[[ Data open ]]

(* ===== verification/Resolve.v ===== *)
(** * Resolving symbols: userland/dyld/panthera_dyld.cpp

    [resolveSymbol] looks a symbol up in the image an ordinal names and in the images
    it re-exports, or in all images. Images that are not loaded yet are loaded on the
    way. The search is an instance of what export tries and fixups need of dyld. *)

From Stdlib Require Import ZArith Lia Ascii String.
From stdpp Require Import base list gmap.
From S2P Require Import Prelude MachO Words Runs DyldImage SymbolIndex MachImage ExportTrie Linker Dyld Loader.

Open Scope Z_scope.

Definition BIND_SPECIAL_DYLIB_FLAT_LOOKUP : Z := -2.
Definition BIND_SPECIAL_DYLIB_WEAK_LOOKUP : Z := -3.

(** ** Loops that check the load commands

    Like [each_command], but the loop is left at a command that is not within
    [sizeofcmds]. *)
Section Checked.
Context {St R : Type} (mem_of : St -> mem).

Definition checked_step (mh cmdsEnd : Z) (f : Z -> St -> St + R) (done : St -> R) (s : Z * Z * St) : (Z * Z * St) + R :=
  let '(i, cmd, st) := s in
  if i <? mh_ncmds (mem_of st) mh then
    if cmdsEnd <? cmd + sizeof_load_command then inr (done st)
    else if (lc_cmdsize (mem_of st) cmd <? sizeof_load_command) || (cmdsEnd <? cmd + lc_cmdsize (mem_of st) cmd) then inr (done st)
    else
      match f cmd st with
      | inl st => inl (i + 1, cmd + lc_cmdsize (mem_of st) cmd, st)
      | inr r => inr r
      end
  else inr (done st).

Definition each_checked (mh : Z) (f : Z -> St -> St + R) (done : St -> R) (st : St) : R :=
  let cmd := mh + sizeof_mach_header_64 in
  while rounds32 (done st) (checked_step mh (cmd + mh_sizeofcmds (mem_of st) mh) f done) (0, cmd, st).
End Checked.

Section Resolve.
Context {K : Type} `{Kernel K} `{Layout}.

(** ** Images *)
Fixpoint index_from (self i : Z) (l : list LoadedImage) : Z :=
  match l with
  | [] => -1
  | img :: l => if img_self img =? self then i else index_from self (i + 1) l
  end.

(** The position of the image in the table, or -1. *)
Definition loadedImageIndex (img : LoadedImage) (st : dyld K) : Z :=
  index_from (img_self img) 0 (take (Z.to_nat MAX_IMAGES) (d_images st)).

(** The image a dylib command names, loaded if it is not yet. *)
Definition dylib_target (cmd : Z) (st : dyld K) : option LoadedImage * dyld K :=
  let m := d_mem st in
  let offset := dylib_name_offset m cmd in
  if lc_cmdsize m cmd <=? offset then (None, st)
  else
    let depPath := cmd + offset in
    let depPathMax := lc_cmdsize m cmd - offset in
    if _strnlen m depPath depPathMax =? depPathMax then (None, st)
    else
      match findLoadedImageByPathBounded depPath depPathMax st with
      | Some dep => (Some dep, st)
      | None => loadDependencyImage depPath st
      end.

Definition ordinal_command (ordinal cmd : Z) (s : Z * dyld K) : (Z * dyld K) + (option LoadedImage * dyld K) :=
  let '(current, st) := s in
  if is_dylib_command (d_mem st) cmd then
    if current + 1 =? ordinal then inr (dylib_target cmd st) else inl (current + 1, st)
  else inl (current, st).

Definition findOrdinalImage (importer : LoadedImage) (ordinal : Z) (st : dyld K) : option LoadedImage * dyld K :=
  if ordinal <=? 0 then (None, st)
  else each_checked (fun s => d_mem s.2) (img_header importer) (ordinal_command ordinal) (fun '(_, st) => (None, st)) (0, st).

#[export] Instance dyld_env : ImageEnv (dyld K) := {|
  env_mem := d_mem;
  env_cache := d_cache;
  env_ordinal := findOrdinalImage |}.

(** ** One image *)
Definition shouldSearchExportTrieForImage (img : LoadedImage) : bool := (img_symtab img =? 0) || (img_strtab img =? 0).

Definition find_symbol (img : LoadedImage) (name : Z) (includeLocals weakIn : bool) (st : dyld K) : Z * bool * dyld K :=
  let '(r, index) := findSymbolInImage (d_mem st) img name includeLocals weakIn (d_index st) in (r, set_index index st).

(** The symbol table, and the export trie of an image without one. *)
Definition image_symbol (img : LoadedImage) (name : Z) (includeLocals : bool) (st : dyld K) : Z * bool * dyld K :=
  let '(addr, isWeak, st) := find_symbol img name includeLocals false st in
  if (addr =? 0) && negb includeLocals && shouldSearchExportTrieForImage img
  then findExportTrieSymbolInImage img (cstr (d_mem st) name) isWeak st
  else (addr, isWeak, st).

Definition resolveSymbolInSingleImage (img : LoadedImage) (name : Z) (includeLocals : bool) (st : dyld K) : Z * bool * dyld K :=
  let '(addr, isWeak, st) := image_symbol img name includeLocals st in (addr, isWeak && negb (addr =? 0), st).

(** ** Re-exports *)

(** One load command of an image; [search] looks into what it re-exports. *)
Definition graph_command (search : LoadedImage -> list Z -> dyld K -> Z * bool * list Z * dyld K) (cmd : Z) (s : Z * list Z * dyld K)
    : (Z * list Z * dyld K) + (Z * bool * list Z * dyld K) :=
  let '(weakAddr, visited, st) := s in
  if lc_cmd (d_mem st) cmd =? LC_REEXPORT_DYLIB then
    match dylib_target cmd st with
    | (None, st) => inl (weakAddr, visited, st)
    | (Some dep, st) =>
        let '(addr, depWeak, visited, st) := search dep visited st in
        if negb (addr =? 0) && negb depWeak then inr (addr, false, visited, st)
        else inl (if negb (addr =? 0) && depWeak && (weakAddr =? 0) then addr else weakAddr, visited, st)
    end
  else inl (weakAddr, visited, st).

(** [n] is [9 - depth]; the images that have been visited are in [visited]. *)
Fixpoint resolveSymbolFromImageGraphInternal (n : nat) (img : LoadedImage) (name : Z) (includeLocals : bool)
    (visited : list Z) (st : dyld K) : Z * bool * list Z * dyld K :=
  match n with
  | O => (0, false, visited, st)
  | S n =>
      let imageIndex := loadedImageIndex img st in
      if (0 <=? imageIndex) && bool_decide (imageIndex ∈ visited) then (0, false, visited, st)
      else
        let visited := if 0 <=? imageIndex then imageIndex :: visited else visited in
        let '(addr, isWeak, st) := image_symbol img name includeLocals st in
        if negb (addr =? 0) && negb isWeak then (addr, false, visited, st)
        else
          each_checked (fun s => d_mem s.2) (img_header img)
            (graph_command (fun dep visited st => resolveSymbolFromImageGraphInternal n dep name includeLocals visited st))
            (fun '(weakAddr, visited, st) => (weakAddr, negb (weakAddr =? 0), visited, st))
            (if isWeak then addr else 0, visited, st)
  end.

Definition resolveSymbolFromImageGraph (img : LoadedImage) (name : Z) (includeLocals : bool) (st : dyld K) : Z * bool * dyld K :=
  let '(addr, isWeak, _, st) := resolveSymbolFromImageGraphInternal 9 img name includeLocals [] st in (addr, isWeak, st).

Definition libSystem_path : list Z := str "/usr/lib/libSystem.B.dylib".

Definition isLibSystemUmbrella (img : LoadedImage) (st : dyld K) : bool :=
  negb (img_path img =? 0) && (_strcmp (image_path st img) libSystem_path =? 0).

(** The images that [img] re-exports, but not theirs. *)
Definition direct_command (name : Z) (includeLocals : bool) (cmd : Z) (s : Z * dyld K) : (Z * dyld K) + (Z * bool * dyld K) :=
  let '(weakAddr, st) := s in
  if lc_cmd (d_mem st) cmd =? LC_REEXPORT_DYLIB then
    match dylib_target cmd st with
    | (None, st) => inl (weakAddr, st)
    | (Some dep, st) =>
        let '(addr, depWeak, st) := image_symbol dep name includeLocals st in
        if negb (addr =? 0) && negb depWeak then inr (addr, false, st)
        else inl (if negb (addr =? 0) && depWeak && (weakAddr =? 0) then addr else weakAddr, st)
    end
  else inl (weakAddr, st).

Definition resolveDirectReexportSymbol (img : LoadedImage) (name : Z) (includeLocals : bool) (st : dyld K) : Z * bool * dyld K :=
  each_checked (fun s => d_mem s.2) (img_header img) (direct_command name includeLocals)
    (fun '(weakAddr, st) => (weakAddr, negb (weakAddr =? 0), st)) (0, st).

(** ** All images *)
Fixpoint flat_from (l : list LoadedImage) (name : Z) (includeLocals : bool) (weakAddr : Z) (st : dyld K) : Z * dyld K :=
  match l with
  | [] => (weakAddr, st)
  | img :: l =>
      let '(addr, isWeak, st) := find_symbol img name includeLocals false st in
      if negb (addr =? 0) && negb isWeak then (addr, st)
      else flat_from l name includeLocals (if negb (addr =? 0) && isWeak && (weakAddr =? 0) then addr else weakAddr) st
  end.

Definition resolveFlatNamespaceSymbol (name : Z) (includeLocals : bool) (weakAddr : Z) (st : dyld K) : Z * dyld K :=
  flat_from (d_images st) name includeLocals weakAddr st.

(** ** resolveSymbol *)

(** [while (name[0] && name[0] != '_') name++]. *)
Fixpoint skip_prefix (s : list Z) (name : Z) : Z :=
  match s with
  | [] => name
  | c :: s => if c =? ch "_" then name else skip_prefix s (name + 1)
  end.

(** In the image an ordinal names. *)
Definition resolve_preferred (preferred : LoadedImage) (name : Z) (includeLocals : bool) (st : dyld K) : Z * dyld K :=
  let '(addr, preferredWeak, st) :=
    if isLibSystemUmbrella preferred st then resolveDirectReexportSymbol preferred name includeLocals st else (0, false, st) in
  let weakAddr := if negb (addr =? 0) && preferredWeak then addr else 0 in
  let '(addr, preferredWeak, weakAddr, st) :=
    if (addr =? 0) || preferredWeak then
      let '(graphAddr, graphWeak, st) := resolveSymbolFromImageGraph preferred name includeLocals st in
      if negb (graphAddr =? 0) && negb graphWeak then (graphAddr, false, weakAddr, st)
      else if negb (graphAddr =? 0) && graphWeak && (weakAddr =? 0) then (addr, true, graphAddr, st)
      else (addr, preferredWeak, weakAddr, st)
    else (addr, preferredWeak, weakAddr, st) in
  if negb (addr =? 0) && negb preferredWeak then (addr, st)
  else (if negb (addr =? 0) && preferredWeak then addr else weakAddr, st).

Definition resolveSymbol (name ordinal : Z) (includeLocals : bool) (importer : option LoadedImage) (st : dyld K) : Z * dyld K :=
  let s := cstr (d_mem st) name in
  let name := if negb (_strcmp s (str "dyld_stub_binder") =? 0) then skip_prefix s name else name in
  let s := cstr (d_mem st) name in
  if _strcmp s (str "_ttyname") =? 0 then (panthera_ttyname_shim, st)
  else if (_strcmp s (str "_ttyname_r") =? 0) || (_strcmp s (str "_ttyname_r$UNIX2003") =? 0) then (panthera_ttyname_r_shim, st)
  else if (ordinal =? BIND_SPECIAL_DYLIB_FLAT_LOOKUP) || (ordinal =? BIND_SPECIAL_DYLIB_WEAK_LOOKUP)
  then resolveFlatNamespaceSymbol name includeLocals 0 st
  else if ordinal <? BIND_SPECIAL_DYLIB_WEAK_LOOKUP then (0, st)
  else
    match importer with
    | Some importer =>
        if 0 <? ordinal then
          match findOrdinalImage importer ordinal st with
          | (None, st) => (0, st)
          | (Some preferred, st) => resolve_preferred preferred name includeLocals st
          end
        else resolveFlatNamespaceSymbol name includeLocals 0 st
    | None => resolveFlatNamespaceSymbol name includeLocals 0 st
    end.

#[export] Instance dyld_linker : Linker (dyld K) := {|
  ln_mem := d_mem;
  ln_set_mem := set_mem;
  ln_cache := d_cache;
  ln_logged := d_logged;
  ln_set_logged := set_logged;
  ln_resolve name ordinal includeLocals importer := resolveSymbol name ordinal includeLocals (Some importer);
  ln_mprotect := sys_mprotect |}.
End Resolve.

[[ Data closed ]]

**What the task requires**. Of the entries above, transcribe exactly those lines that fall between the line containing "(** In the image an ordinal names. *)" and the line containing "Definition resolveSymbol (name", together with those two lines.

**The completed task**.
(** In the image an ordinal names. *)
Definition resolve_preferred (preferred : LoadedImage) (name : Z) (includeLocals : bool) (st : dyld K) : Z * dyld K :=
  let '(addr, preferredWeak, st) :=
    if isLibSystemUmbrella preferred st then resolveDirectReexportSymbol preferred name includeLocals st else (0, false, st) in
  let weakAddr := if negb (addr =? 0) && preferredWeak then addr else 0 in
  let '(addr, preferredWeak, weakAddr, st) :=
    if (addr =? 0) || preferredWeak then
      let '(graphAddr, graphWeak, st) := resolveSymbolFromImageGraph preferred name includeLocals st in
      if negb (graphAddr =? 0) && negb graphWeak then (graphAddr, false, weakAddr, st)
      else if negb (graphAddr =? 0) && graphWeak && (weakAddr =? 0) then (addr, true, graphAddr, st)
      else (addr, preferredWeak, weakAddr, st)
    else (addr, preferredWeak, weakAddr, st) in
  if negb (addr =? 0) && negb preferredWeak then (addr, st)
  else (if negb (addr =? 0) && preferredWeak then addr else weakAddr, st).

Definition resolveSymbol (name ordinal : Z) (includeLocals : bool) (importer : option LoadedImage) (st : dyld K) : Z * dyld K :=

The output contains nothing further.